- Garden Township Location in Zambia
- Coordinates: 15°23′16″S 28°17′41″E﻿ / ﻿15.38778°S 28.29472°E
- Country: Zambia
- Province: Lusaka

= Garden Township, Lusaka =

Garden Township, is a neighborhood in the city of Lusaka, the capital of Zambia.

==Location==
The neighborhood is bounded to the west by the T2 road (Great North Road) which stretches to Kabwe to the north and Chilanga to the south. To the northwest lies the neighborhoods of Chaisa and Mutambe. To the north the boundary is Kasangula Road. To the east is the more affluent neighborhood of Olympia Park.

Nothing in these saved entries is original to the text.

(** * sd-builder: the gulpfile as a shallow embedding

    The repository is one file, [gulpfile.babel.js]: it registers build, lint,
    test and dev tasks with gulp and pro-gulp.  The embedding keeps the
    gulpfile's own code (constants, option records, task bodies, the order of
    the calls) and treats the tools it drives (the JSON and dotenv parsers,
    glob expansion, webpack's compilation, ESLint, mocha, the terminal's
    colour support) as a record of functions, [Tools].

    Effects are explicit: a computation of type [IO A] takes the file system,
    and returns a value or a thrown error, the new file system and the list
    of events it produced, oldest first. *)

From stdpp Require Import gmap strings list fin_maps pretty.
From Stdlib Require Import ZArith Ascii.

(** ** Paths *)

(** The proper ancestors of a path: each prefix that ends just before a
    ["/"], the root excluded. *)
Fixpoint prefixes_at_slash (pre s : string) : list string :=
  match s with
  | EmptyString => []
  | String c s' =>
      (if Ascii.eqb c "/" && negb (String.eqb pre "") then [pre] else [])
        ++ prefixes_at_slash (pre +:+ String c "") s'
  end.

Definition ancestors (path : string) : list string := prefixes_at_slash "" path.

(** [path.dirname], when the path has a parent other than the root. *)
Definition dirname (path : string) : option string := last (ancestors path).

(** ** The file system *)

Record FS := mkFS {
  files : gmap string string;   (* regular files: path to contents *)
  dirs : gset string            (* directories *)
}.

(** ** What the gulpfile hands to its tools *)

Inductive Plugin :=
| DedupePlugin
| CommonsChunkPlugin (chunk filename : string).

Record Loader := mkLoader {
  loader_test : string;             (* source of the regular expression *)
  loader_exclude : option string;
  loader_name : string
}.

Record WebpackConfig := mkWebpackConfig {
  entry_app : string;
  entry_vendor : list string;
  devtool : string;
  output_filename : string;
  module_loaders : list Loader;
  resolve_root : string;
  resolve_extensions : list string;
  plugins : list Plugin
}.

Record Compiler := mkCompiler { options : WebpackConfig }.

Inductive Middleware := history.

Record BrowserSyncOptions := mkBrowserSyncOptions {
  server_baseDir : string;
  server_middleware : list Middleware;
  bs_files : string;
  bs_port : Z;
  ghostMode : bool;
  injectChanges : bool;
  notify : bool;
  bs_open : bool;
  reloadDebounce : Z
}.

Record MochaOptions := mkMochaOptions {
  compilers : string;
  mocha_env : list (string * string)
}.

(** The callback given to [gulp.watch]: [proGulp.task(name)] or
    [proGulp.parallel(names)]. *)
Inductive TaskRef :=
| ProGulpTask (name : string)
| ProGulpParallel (names : list string).

(** The dependency manifest, deps.json, once parsed. *)
Record Deps := mkDeps {
  deps_js : list string;
  deps_css : list string;
  deps_fonts : list string
}.

(** A file travelling through a gulp stream. *)
Record Vinyl := mkVinyl { relative : string; contents : string }.

(** ESLint's two severities of a reported message. *)
Inductive Severity := Warning | Error.

Record LintMessage := mkLintMessage { severity : Severity; text : string }.

Record LintResult := mkLintResult {
  filePath : string;
  messages : list LintMessage
}.

(** ** Events *)

Inductive IOEvent :=
| EvRead (path : string)                    (* fs.readFileSync *)
| EvWrite (path : string)                   (* a file written *)
| EvMkdir (path : string)                   (* mkdirp *)
| EvConsole (line : string)                 (* console output *)
| EvGutilLog (line : string)                (* gp.util.log *)
| EvWebpackNew (c : WebpackConfig)          (* webpack(config) *)
| EvWebpackRun (c : WebpackConfig)          (* compiler.run *)
| EvBrowserSync (o : BrowserSyncOptions)    (* browserSync(options) *)
| EvWatch (globs : list string) (bound : TaskRef)   (* gulp.watch *)
| EvTaskStart (name : string)               (* a pro-gulp task is called *)
| EvTaskEnd (name : string)                 (* its promise is fulfilled *)
| EvTaskError (name msg : string).          (* its promise is rejected *)

(** ** The monad *)

Inductive Res (A : Type) :=
| Val (a : A)
| Throw (msg : string).
Arguments Val {A} a.
Arguments Throw {A} msg.

Definition IO (A : Type) : Type := FS -> Res A * FS * list IOEvent.

Definition io_ret {A} (a : A) : IO A := fun fs => (Val a, fs, []).

Definition io_throw {A} (msg : string) : IO A := fun fs => (Throw msg, fs, []).

Definition io_bind {A B} (c : IO A) (k : A -> IO B) : IO B := fun fs =>
  match c fs with
  | (Val a, fs1, t1) =>
      match k a fs1 with (r, fs2, t2) => (r, fs2, t1 ++ t2) end
  | (Throw m, fs1, t1) => (Throw m, fs1, t1)
  end.

(** [try { c } catch (error) { h error.message }] *)
Definition io_try {A} (c : IO A) (h : string -> IO A) : IO A := fun fs =>
  match c fs with
  | (Val a, fs1, t1) => (Val a, fs1, t1)
  | (Throw m, fs1, t1) =>
      match h m fs1 with (r, fs2, t2) => (r, fs2, t1 ++ t2) end
  end.

Definition io_emit (e : IOEvent) : IO unit := fun fs => (Val tt, fs, [e]).

Notation "'let!' x ':=' c 'in' k" := (io_bind c (fun x => k))
  (at level 10, x name, c at level 100, k at level 200).

(** Projections of a run. *)
Definition result {A} (r : Res A * FS * list IOEvent) : Res A := r.1.1.
Definition final {A} (r : Res A * FS * list IOEvent) : FS := r.1.2.
Definition events {A} (r : Res A * FS * list IOEvent) : list IOEvent := r.2.

(** ** Node's fs and mkdirp *)

Definition readFileSync (path : string) : IO string := fun fs =>
  match files fs !! path with
  | Some c => (Val c, fs, [EvRead path])
  | None =>
      (Throw ("ENOENT: no such file or directory, open '" +:+ path +:+ "'"),
       fs, [EvRead path])
  end.

Definition parent_exists (fs : FS) (path : string) : bool :=
  match dirname path with
  | Some d => bool_decide (d ∈ dirs fs)
  | None => true
  end.

Definition writeFileSync (path data : string) : IO unit := fun fs =>
  if bool_decide (path ∈ dirs fs) then
    (Throw ("EISDIR: illegal operation on a directory, open '" +:+ path +:+ "'"),
     fs, [])
  else if parent_exists fs path then
    (Val tt, mkFS (<[path := data]> (files fs)) (dirs fs), [EvWrite path])
  else
    (Throw ("ENOENT: no such file or directory, open '" +:+ path +:+ "'"),
     fs, []).

(** [mkdirp.sync]: creates the directory and every missing ancestor; fails
    when one of them exists as a regular file. *)
Definition mkdirp_sync (path : string) : IO unit := fun fs =>
  let ds := ancestors path ++ [path] in
  if existsb (fun d => bool_decide (is_Some (files fs !! d))) ds then
    (Throw ("EEXIST: file already exists, mkdir '" +:+ path +:+ "'"), fs, [])
  else
    (Val tt, mkFS (files fs) (dirs fs ∪ list_to_set ds), [EvMkdir path]).

(** Writing one file the way [gulp.dest] and webpack's emitter do: the
    parent directory is created first. *)
Definition write_out (path data : string) : IO unit :=
  let! _ := match dirname path with
            | Some d => mkdirp_sync d
            | None => io_ret tt
            end in
  writeFileSync path data.

(** ** Streams and promises

    A gulp stream ends with an ["end"] or an ["error"] event.  Listeners run
    in the order they were attached; one may emit an event on the same
    stream, which is dispatched at once, before the listeners that follow. *)

Inductive StreamEvent := SEnd | SError (msg : string).

Inductive Action :=
| Emit (e : StreamEvent)
| Resolve
| Reject (msg : string).

Definition Listener := StreamEvent -> list Action.

Definition on_end (h : list Action) : Listener := fun e =>
  match e with SEnd => h | SError _ => [] end.

Definition on_error (h : string -> list Action) : Listener := fun e =>
  match e with SError m => h m | SEnd => [] end.

(** A promise is settled once; later calls of resolve or reject are ignored. *)
Definition settle (p : option (Res unit)) (r : Res unit) : option (Res unit) :=
  match p with
  | None => Some r
  | Some _ => p
  end.

Fixpoint emit (depth : nat) (ls : list Listener) (e : StreamEvent)
    (p : option (Res unit)) : option (Res unit) :=
  match depth with
  | 0 => p
  | S d =>
      fold_left (fun p l =>
        fold_left (fun p a =>
          match a with
          | Emit e' => emit d ls e' p
          | Resolve => settle p (Val tt)
          | Reject m => settle p (Throw m)
          end) (l e) p) ls p
  end.

(** Nesting allowed to ["emit"] calls made from inside listeners. *)
Definition emit_depth : nat := 16.

(** Modelled from the spec: pro-gulp is a library, not part of the
    repository's source; section 4.3 has a leaf complete when its asynchronous
    action does, with success or with failure.  For a task that returns a
    stream the promise is resolved by the stream's ["end"] and rejected by
    its ["error"]; these two listeners are attached after the task's own. *)
Definition stream_promise (own : list Listener) (e : StreamEvent) : IO unit :=
  match emit emit_depth (own ++ [on_end [Resolve]; on_error (fun m => [Reject m])])
          e None with
  | Some (Val _) => io_ret tt
  | Some (Throw m) => io_throw m
  | None => io_throw "the stream never ended"
  end.

(** [bluebird.promisify] of a node-style function: the promise is rejected
    with the error given to the callback. *)
Definition promisify (f : IO unit) : IO unit := f.

(** ** pro-gulp's registry and groups *)

Abbreviation Task := (IO unit).

(** Modelled from the spec: pro-gulp (task, parallel, sequence) is not under
    src/.  Calling a registered task by name; the start, end and error
    events record the call in the trace. *)
Definition call (reg : gmap string Task) (name : string) : Task := fun fs =>
  match reg !! name with
  | None => (Throw ("UnknownTaskError: " +:+ name), fs, [])
  | Some t =>
      match t fs with
      | (Val _, fs1, tr) =>
          (Val tt, fs1, EvTaskStart name :: tr ++ [EvTaskEnd name])
      | (Throw m, fs1, tr) =>
          (Throw m, fs1, EvTaskStart name :: tr ++ [EvTaskError name m])
      end
  end.

(** Modelled from the spec: section 4.3, a sequential node runs its children
    one at a time and stops at the first failure. *)
Fixpoint sequence (reg : gmap string Task) (names : list string) : Task :=
  match names with
  | [] => io_ret tt
  | n :: rest => let! _ := call reg n in sequence reg rest
  end.

(** Every member of a parallel group runs, whether or not another failed.
    The members' asynchronous steps are not interleaved here: each member
    runs to completion in declaration order. *)
Fixpoint settle_all (reg : gmap string Task) (names : list string) (fs : FS)
    : list string * FS * list IOEvent :=
  match names with
  | [] => ([], fs, [])
  | n :: rest =>
      match call reg n fs with
      | (r, fs1, t1) =>
          match settle_all reg rest fs1 with
          | (errs, fs2, t2) =>
              (match r with Throw m => [m] | Val _ => [] end ++ errs,
               fs2, t1 ++ t2)
          end
      end
  end.

(** Modelled from the spec: section 4.3, a parallel node waits for all its
    children and then reports the failures, aggregated. *)
Definition parallel (reg : gmap string Task) (names : list string) : Task :=
  fun fs =>
    match settle_all reg names fs with
    | ([], fs1, t) => (Val tt, fs1, t)
    | (m :: errs, fs1, t) => (Throw (String.concat "; " (m :: errs)), fs1, t)
    end.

To the south, the boundaries are, from west to east; Makishi Road,
the neighborhood of Chilulu and Manchinchi Road. The coordinates of Garden Township are: 15°23'16.0"S, 28°17'40.9"E (Latitude:-15.387767; Longitude:28.294726).

==Overview==
Garden Township, Lusaka is a mixed income (low, middle and high income) neighborhood. Katima Mulilo Road, which runs from west to east through the neighborhood, divides the neighborhood into the north section and the south section. There are two large sewage ponds, one in each section of the neighborhood. AB Bank Zambia maintains a branch in the neighborhood.